La aventura de Darner, la libélula verde

¡Hola! Me llamo Darner y soy una libélula verde. Mi historia no empieza en el aire, sino bajo el agua de un estanque tranquilo. Nací de un huevo diminuto en agosto de 2022, puesto sobre una hoja de nenúfar. Durante casi un año, viví como una ninfa, un bebé de agua. Entonces no era verde y brillante; era de color café y con bultos para camuflarme con el lodo. Era un cazador formidable, usando mi mandíbula extensible superrápida para atrapar renacuajos y peces pequeños. Mudé mi piel muchas veces a medida que crecía y me hacía más fuerte, preparándome para un gran cambio que sentía que se acercaba.

Al principio del verano de 2023, un sentimiento poderoso me dijo que era hora de dejar mi hogar submarino para siempre. Trepé por un tallo de anea, mis patas se agarraban con fuerza mientras salía del agua por primera vez. El sol se sentía cálido en mi espalda. ¡Entonces, algo asombroso sucedió! Mi piel comenzó a abrirse y, lentamente, saqué mi nuevo cuerpo. Tuve que esperar a que mis cuatro alas brillantes y arrugadas se llenaran de líquido y se endurecieran. Fue mi transformación, mi metamorfosis, de una criatura acuática a un maestro del cielo.
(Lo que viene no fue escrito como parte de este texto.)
(* ===== verification/WorktreeFacts.v ===== *)
(** * WorktreeFacts: what a dialogue with git can and cannot contain

    When a checkout is added, what an answer of success says, what is left after
    a failure, and what a retry does. *)

From S2P Require Import Prelude Str Json Jail SessionStore Interact Worktree.

Abbreviation trace := (list (seen wt_call)) (only parsing).

(** The call was made and answered so. *)
Definition said (e : wt_call) (x : answer_of e) (t : trace) : Prop := Seen e x ∈ t.

Lemma said_prefix e x t t' : said e x t -> t `prefix_of` t' -> said e x t'.
Proof. intros H [u ->]. apply elem_of_app. by left. Qed.

Lemma said_last e x t : said e x (t ++ [Seen e x]).
Proof. apply elem_of_app. right. by left. Qed.

(** ** Kinds of calls *)

Definition git_starts (a b : string) (args : list rstr) : bool :=
  match args with x :: y :: _ => str_eqb x (str a) && str_eqb y (str b) | _ => false end.

Definition adds (e : wt_call) : bool := match e with Git _ args => git_starts "worktree" "add" args | _ => false end.
Definition fetches (e : wt_call) : bool := match e with Git _ (x :: _) => str_eqb x (str "fetch") | _ => false end.
Definition removes (e : wt_call) : bool :=
  match e with
  | Git _ args => git_starts "worktree" "remove" args || git_starts "worktree" "prune" args || git_starts "branch" "-d" args
                  || git_starts "branch" "-D" args
  | RemoveDir _ => true
  | _ => false
  end.
Definition writes (e : wt_call) : bool :=
  match e with CreateProject _ _ _ | CreateWorktree _ _ _ _ _ | SetMeta _ _ _ | DeleteProject _ => true | _ => false end.

(** Only asks; may fetch; touches no repository. *)
Definition reads (e : wt_call) : Prop := adds e = false /\ fetches e = false /\ removes e = false /\ writes e = false.
Definition quiet (e : wt_call) : Prop := adds e = false /\ removes e = false /\ writes e = false.
Definition no_git (e : wt_call) : Prop := adds e = false /\ fetches e = false /\ removes e = false.

Lemma reads_quiet e : reads e -> quiet e.
Proof. by intros (? & ? & ? & ?). Qed.

Lemma git_reads kind repo args : reads (Git repo args) -> calls_only reads (git kind repo args).
Proof. intros H. by split. Qed.

Lemma completed_reads {A} P out (f : GitOut -> result A WorktreeError) : calls_only P (completed out f).
Proof. done. Qed.

Ltac reads_tac :=
  repeat first
    [ apply calls_only_bind_ok; [|intros ?]
    | apply calls_only_bind; [|intros ?]
    | apply completed_reads
    | apply git_reads; by vm_compute
    | match goal with
      | |- calls_only _ (match ?x with _ => _ end) => destruct x
      | |- calls_only _ (if ?x then _ else _) => destruct x
      | |- calls_only _ (Ret _) => exact I
      end
    | done
    | (split; [by vm_compute|intros ?]) ].

Lemma check_reads : calls_only reads check.
Proof. reads_tac. Qed.
Lemma progress_reads stage m : calls_only reads (progress stage m).
Proof. reads_tac. Qed.
Lemma toplevel_reads repo : calls_only reads (git_toplevel repo).
Proof. unfold git_toplevel. reads_tac. Qed.
Lemma branch_name_reads repo b : calls_only reads (check_branch_name repo b).
Proof. unfold check_branch_name. reads_tac. Qed.
Lemma branch_exists_reads repo b : calls_only reads (branch_exists repo b).
Proof. unfold branch_exists. reads_tac. Qed.
Lemma remote_url_reads repo r : calls_only reads (remote_url repo r).
Proof. unfold remote_url. reads_tac. Qed.
Lemma list_reads repo : calls_only reads (list_worktrees repo).
Proof. unfold list_worktrees. reads_tac. Qed.
Lemma base_resolves_reads repo b : calls_only reads (base_resolves repo b).
Proof. unfold base_resolves. reads_tac. Qed.
Lemma sparse_reads p : calls_only reads (sparse_empty p).
Proof. unfold sparse_empty. reads_tac. Qed.
Lemma split_remote_reads repo b : calls_only reads (split_remote repo b).
Proof. unfold split_remote. reads_tac. Qed.
Lemma same_path_reads a b : calls_only reads (same_path a b).
Proof. unfold same_path. reads_tac. Qed.

Lemma any_of_only {A} P (f : A -> prog wt_call bool) l : (forall x, calls_only P (f x)) -> calls_only P (any_of f l).
Proof. intros Hf. induction l as [|x l IH]; [done|]. cbn. apply calls_only_bind; [done|]. by intros [|]. Qed.

Create HintDb calls.
#[export] Hint Resolve check_reads progress_reads toplevel_reads branch_name_reads branch_exists_reads remote_url_reads list_reads
  base_resolves_reads sparse_reads split_remote_reads same_path_reads any_of_only : calls.

Lemma place_reads allowed args repo b : calls_only reads (place_worktree allowed args repo b).
Proof.
  unfold place_worktree. split; [by vm_compute|]. intros [path|e]; [|done]. cbn. destruct (is_empty allowed); [done|].
  split; [by vm_compute|]. intros l. apply calls_only_bind; [|done]. apply any_of_only. intros x. reads_tac.
Qed.

Lemma adopt_reads args repo b path existing : calls_only reads (adopt_or_refuse args repo b path existing).
Proof.
  unfold adopt_or_refuse. apply calls_only_bind_ok; [apply list_reads|]. intros l. split; [by vm_compute|]. intros there.
  apply calls_only_bind_ok.
  - destruct there; [|done]. apply calls_only_bind; [|by intros [|]]. apply any_of_only. intros w. apply calls_only_bind; [apply same_path_reads|done].
  - intros resumed. apply calls_only_bind; [|done]. destruct resumed; [done|]. apply any_of_only. intros w. destruct (on_branch b w); [|done].
    apply calls_only_bind; [apply same_path_reads|done].
Qed.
Mi primer vuelo fue tambaleante, ¡pero pronto estaba zumbando por el aire! Mi cuerpo era de un verde brillante, como la hierba, y mi largo abdomen era de un azul deslumbrante. Mis enormes ojos compuestos podían ver en casi todas las direcciones a la vez, lo que me convirtió en un cazador experto. Podía volar hacia adelante, hacia atrás e incluso flotar en un mismo lugar. Pasé mis días de verano persiguiendo mosquitos y jejenes, atrapándolos con mis patas y ayudando a mantener el equilibrio en el mundo de los insectos. Era una sensación maravillosa y libre volar sobre los campos y estanques que una vez llamé mi hogar desde abajo.

Cuando el verano se convirtió en otoño en 2023, el aire se volvió más fresco y sentí otra llamada ancestral. ¡Era hora de migrar! Me uní a un enorme enjambre de otras libélulas verdes y juntos volamos hacia el sur, persiguiendo el clima cálido. Viajamos cientos de kilómetros, un río resplandeciente de verde y azul en el cielo. Mi especie ha estado haciendo estos increíbles viajes durante mucho tiempo. De hecho, los científicos nos han estado estudiando desde que un entomólogo llamado Dru Drury nos dio por primera vez nuestro nombre científico, Anax junius, allá por 1773. Él sabía que éramos especiales incluso entonces.

Mi propio tiempo en el cielo fue una estación de sol y viento. Cuando llegué al cálido sur, puse mis propios huevos en un estanque tranquilo, tal como mi madre hizo conmigo. Mi historia no termina conmigo, porque soy parte de un gran ciclo. La próxima primavera, mis hijos nacerán y comenzarán su propio viaje hacia el norte. Las libélulas verdes somos viajeras, cazadoras y una parte vital del mundo que nos rodea. Ayudamos a mantener sanos los estanques y los cielos, y nuestro viaje anual es una hermosa promesa de que la vida siempre continúa.